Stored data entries
(* ===== verification/HookSpec.v ===== *)
(** * Properties of the hooked calls

    The steps of Hook.v are sequences of elementary actions; the invariant of
    the system is kept by each of them. *)

From Stdlib Require Import ZArith Lia.
From stdpp Require Import base list gmap relations.
From S2P Require Import Prelude Ordered Timer TimerSpec FdManager IOManager IOManagerSpec Hook HookIo.

Local Open Scope Z_scope.
Local Open Scope cpp_scope.

(** ** Timers *)

Lemma addTimer_heap now p ms cb w m :
  TInv m -> heap m !! p = None ->
  exists m', addConditionTimer now p ms cb w false m = (m', Ret p) /\ TInv m' /\
    heap m' = <[p := Timer_new now ms (Some (OnTimer w cb)) false]> (heap m).
Proof.
  intros I Hp. destruct (addTimer_ok now p ms (Some (OnTimer w cb)) false m I Hp) as (m' & H & I' & T & _).
  exists m'. split; [exact H|]. split; [exact I'|apply T].
Qed.

Lemma drop_cb_none t : m_cb t = None -> drop_cb t = t.
Proof. destruct t. simpl. intros ->. reflexivity. Qed.

Lemma cancel_heap p t m :
  TInv m -> heap m !! p = Some t ->
  exists m' b, cancel p m = (m', Ret b) /\ TInv m' /\ heap m' = <[p := drop_cb t]> (heap m).
Proof.
  intros I Hp. pose proof (timer_cancel_ok p t m I Hp) as K. destruct (m_cb t) eqn:E.
  - destruct K as (m' & H & I' & T & _). exists m', true. split; [exact H|]. split; [exact I'|apply T].
  - exists m, false. split; [exact K|]. split; [exact I|]. rewrite drop_cb_none, insert_id; auto.
Qed.

Lemma expire_heap now q m :
  TInv m -> heap m !! q = None ->
  exists m' expired cbs, listExpiredCb now q m = (m', Ret cbs) /\ TInv m' /\
    map Some cbs = map (fun p => m_cb <$> heap m !! p) expired /\
    (forall p, heap m' !! p = if decide (p ∈ expired) then fired now <$> heap m !! p else heap m !! p) /\
    (forall p t, p ∈ m_timers m -> heap m !! p = Some t -> m_next t <= now -> p ∈ expired).
Proof.
  intros I Hq. destruct (take_expired_ok m now q I Hq) as (s1 & ps & Hrun & C).
  destruct (cut_inv _ _ _ _ I C) as (I1 & N & Hin).
  destruct (expire_loop_ok now ps s1 I1 N Hin) as (s2 & cbs & Hrun2 & X & Hcbs).
  pose proof (cut_heap _ _ _ _ C) as Hh. exists s2, ps, cbs.
  split; [unfold listExpiredCb; cstep Hrun; exact Hrun2|]. split; [apply X|].
  split; [rewrite Hcbs, Hh; reflexivity|]. split; [intros p; rewrite (ex_heap _ _ _ _ X), Hh; reflexivity|].
  intros p t Hp Ht Hn. rewrite (cut_list _ _ _ _ C) in Hp. apply elem_of_app in Hp as [Hp|Hp]; [exact Hp|].
  destruct (cut_later _ _ _ _ C p Hp) as (_ & d & Hd & Hlt). unfold deadline in Hd. rewrite Ht in Hd. injection Hd as <-. lia.
Qed.

(** The callbacks of the expired timers. *)
Lemma cbs_in (h : gmap Z Timer) expired cbs :
  map Some cbs = map (fun p => m_cb <$> h !! p) expired ->
  forall p t, p ∈ expired -> h !! p = Some t -> m_cb t ∈ cbs.
Proof.
  intros Hcbs p t Hp Ht. apply list_elem_of_In in Hp. apply (in_map (fun p => m_cb <$> h !! p)) in Hp.
  rewrite <- Hcbs, Ht in Hp. apply in_map_iff in Hp as (cb & [= ->] & Hcb). apply list_elem_of_In, Hcb.
Qed.

Lemma cbs_out (h : gmap Z Timer) expired cbs :
  map Some cbs = map (fun p => m_cb <$> h !! p) expired ->
  forall cb, cb ∈ cbs -> exists p t, h !! p = Some t /\ m_cb t = cb.
Proof.
  intros Hcbs cb Hcb. apply list_elem_of_In, (in_map Some) in Hcb. rewrite Hcbs in Hcb.
  apply in_map_iff in Hcb as (p & E & _). destruct (h !! p) as [t|] eqn:Ep; [|discriminate].
  exists p, t. split; [exact Ep|]. injection E as ->. reflexivity.
Qed.

Section hook.
Context (self : nat).

(** The callback of a hooked call. *)
Definition wcb (w : nat) : callback := OnTimer w (Some (Fun w)).

(** ** The invariant *)

(** The timer of a call between arming and waking: as long as the flag is not
    set, the timer has its callback or the callback is due. *)
Definition timer_ok (s : Sys) (c : io_call) : Prop :=
  match c_phase c with
  | PArmed | PWaiting | PWoken =>
      match c_timer c with
      | None => c_to c = IOTIMEOUT_NONE
      | Some p => c_to c <> IOTIMEOUT_NONE /\ exists t i, heap (tm s) !! p = Some t /\ infos s !! c_info c = Some i /\
          m_recurring t = false /\ (cancelled i = 0 -> m_cb t = Some (wcb (c_info c)) \/ Some (wcb (c_info c)) ∈ due s)
      end
  | _ => c_timer c = None
  end.

(** The timer_info of a call lives as long as the call. *)
Definition live_ok (s : Sys) (c : io_call) : Prop :=
  if done c then infos s !! c_info c = None
  else exists i, infos s !! c_info c = Some i /\ i_fd i = c_fd c /\ i_event i = c_event c /\
    (cancelled i = 0 \/ cancelled i = ETIMEDOUT /\ c_to c <> IOTIMEOUT_NONE).
(** C15: one turn of the idle loop, taken in one piece, whose wait returned the
    entries [reports], one for a descriptor at most.  When no timer is set, no
    event is pending and the scheduler may stop, it ends the loop and changes
    nothing.  Otherwise, when no entry is stale, the turn ends; exactly the timers
    that are due have their callbacks scheduled, in the order of their deadlines;
    exactly the registered events that the entries ask for leave the registry, and
    their tasks go to the scheduler in the order of the entries, the reader before
    the writer; an entry of the pipe empties it.  A stale entry, which asks for a
    registered event and for one that is not, fails the assertion of
    [triggerEvent]. *)
Theorem idle_turn_delivers sched now now' q answers reports s :
  IOInv (l_io s) -> TInv (l_tm s) -> in_range (l_tm s) -> heap (l_tm s) !! q = None -> 0 < now ->
  wait_loop answers = Some reports -> NoDup (omap fd_of reports) -> Forall (known (l_io s)) reports ->
  (finished sched s -> exists tm, idle_turn sched now now' q answers s
     = (mkLoop (l_io s) tm (l_pipe s) (l_cbs s), Ret true) /\ tm = set_trickled false (l_tm s)) /\
  (~ finished sched s ->
     if existsb (stale (l_io s)) reports
     then exists s', idle_turn sched now now' q answers s = (s', Undef AssertFailed)
     else exists s' expired cbs, idle_turn sched now now' q answers s = (s', Ret false) /\
       TInv (l_tm s') /\ l_cbs s' = l_cbs s ++ cbs /\
       map Some cbs = map (fun p => m_cb <$> heap (l_tm s) !! p) expired /\
       sorted (less (heap (l_tm s))) expired /\
       (forall p, p ∈ expired <-> p ∈ m_timers (l_tm s) /\
          (rolled_over now' (l_tm s) = true \/ exists d, deadline (heap (l_tm s)) p = Some d /\ d <= now')) /\
       delivered (all_keys (l_io s) reports) (l_io s) (l_io s') /\
       l_pipe s' = if bool_decide (RPipe ∈ reports) then O else l_pipe s).
Proof.
  intros I T R Hq Hn Hw Hnd Hk. unfold idle_turn. destruct (getNextTimer_ok now (l_tm s) T) as (v & Hv & Hval).
  assert (Hlift : lift_tm (getNextTimer now) s = (mkLoop (l_io s) (set_trickled false (l_tm s)) (l_pipe s) (l_cbs s), Ret v))
    by (unfold lift_tm; rewrite Hv; reflexivity).
  set (m1 := set_trickled false (l_tm s)) in *.
  assert (Hst : lift_io (IOManager.stopping v sched) (mkLoop (l_io s) m1 (l_pipe s) (l_cbs s))
    = (mkLoop (l_io s) m1 (l_pipe s) (l_cbs s), Ret ((v =? 2 ^ 64 - 1) && (m_pendingEventCount (l_io s) =? 0) && sched)))
    by reflexivity.
  rewrite !(cbind_ret _ _ _ _ _ Hlift), !(cbind_ret _ _ _ _ _ Hst).
  assert (Hnone : (v =? 2 ^ 64 - 1) = true <-> m_timers (l_tm s) = []).
  { rewrite Z.eqb_eq. destruct (m_timers (l_tm s)) as [|p l]; [tauto|]. destruct Hval as (t & Ht & ->).
    specialize (R p t Ht). unfold u_range in R. split; [|discriminate]. destruct (Z.geb_spec now (m_next t)); [lia|].
    unfold uwrap. rewrite Z.mod_small by lia. lia. }
  assert (Hstop : (v =? 2 ^ 64 - 1) && (m_pendingEventCount (l_io s) =? 0) && sched = true <-> finished sched s)
    by (unfold finished; rewrite !andb_true_iff, Hnone, Z.eqb_eq; tauto).
  split; intros Hf.
  - apply Hstop in Hf. rewrite Hf. by eexists.
  - destruct (_ && sched); [by destruct Hf; apply Hstop|]. rewrite Hw.
    assert (T1 : TInv m1) by (destruct T; split; assumption).
    destruct (expired_exact m1 now' q T1 Hq) as (m2 & expired & cbs & Hx & Hso & Hex & Hcbs & _ & _ & T2).
    assert (Hx' : lift_tm (listExpiredCb now' q) (mkLoop (l_io s) m1 (l_pipe s) (l_cbs s))
      = (mkLoop (l_io s) m2 (l_pipe s) (l_cbs s), Ret cbs)) by (unfold lift_tm; simpl; by rewrite Hx).
    rewrite (cbind_ret _ _ _ _ _ Hx'), cbind_mod.
    pose proof (handle_reports_delivers reports (add_cbs cbs (mkLoop (l_io s) m2 (l_pipe s) (l_cbs s))) I Hnd Hk) as Hr.
    cbn [l_io add_cbs] in Hr. destruct (existsb _ _).
    + destruct Hr as (s' & E). exists s'. by apply cbind_undef.
    + destruct Hr as (m' & E & D). cstep E. eexists _, expired, cbs. split; [reflexivity|].
      split; [done|]. split; [done|]. split; [done|]. split; [done|]. split; [done|]. by split.
Qed.

(** ** A turn with a due timer, an event and a wake-up *)

Definition demo_loop : Loop :=
  mkLoop demo_io (addTimer 1000 100 500 (Some (Fun 9)) false (TimerManager_new 0)).1 3 [].

Definition demo_answers : list answer := [AIntr; AReports [RPipe; RFd 40 EPOLLIN false]].

Definition demo_turn : Loop := (idle_turn true 1200 1500 101 demo_answers demo_loop).1.

(** The callback of the timer and the reader of descriptor 40 are scheduled. *)
Lemma idle_turn_delivers_witness :
  l_cbs demo_turn = [Some (Fun 9)] /\ l_pipe demo_turn = O /\
  scheduled (l_io demo_turn) = scheduled demo_io ++ [(1%nat, TFiber 7)] /\ reg (l_io demo_turn) 40 READ = None.
Proof.
  destruct (addTimer_ok 1000 100 500 (Some (Fun 9)) false (TimerManager_new 0) (new_inv 0) eq_refl) as (m & Hm & T & _).
  assert (Hl : l_tm demo_loop = m) by (unfold demo_loop; rewrite Hm; reflexivity).
  destruct (idle_turn_delivers true 1200 1500 101 demo_answers [RPipe; RFd 40 EPOLLIN false] demo_loop) as (_ & H).
  - exact demo_IOInv.
  - rewrite Hl. exact T.
  - intros p t. change (heap (l_tm demo_loop)) with ({[100 := Timer_new 1000 500 (Some (Fun 9)) false]} : gmap Z Timer).
    intros [_ <-]%lookup_singleton_Some. split; [discriminate|reflexivity].
  - reflexivity.
  - lia.
  - reflexivity.
  - repeat constructor. set_solver.
  - repeat constructor; vm_compute; congruence.
  - assert (Hf : ~ finished true demo_loop) by (intros (E & _); vm_compute in E; discriminate E).
    specialize (H Hf). change (existsb _ _) with false in H.
    destruct H as (s' & expired & cbs & E & _ & _ & _ & _ & _ & D & P).
    assert (Es : s' = demo_turn) by (unfold demo_turn; rewrite E; reflexivity). subst s'.
    split; [vm_compute; reflexivity|]. split; [exact P|]. split; [exact (dl_tasks _ _ _ D)|].
    rewrite (dl_reg _ _ _ D). reflexivity.
Defined.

Directions for this task
A complete answer gives every line of the data that includes "RPipe".

Output below
       l_pipe s' = if bool_decide (RPipe ∈ reports) then O else l_pipe s).
Definition demo_answers : list answer := [AIntr; AReports [RPipe; RFd 40 EPOLLIN false]].
  destruct (idle_turn_delivers true 1200 1500 101 demo_answers [RPipe; RFd 40 EPOLLIN false] demo_loop) as (_ & H).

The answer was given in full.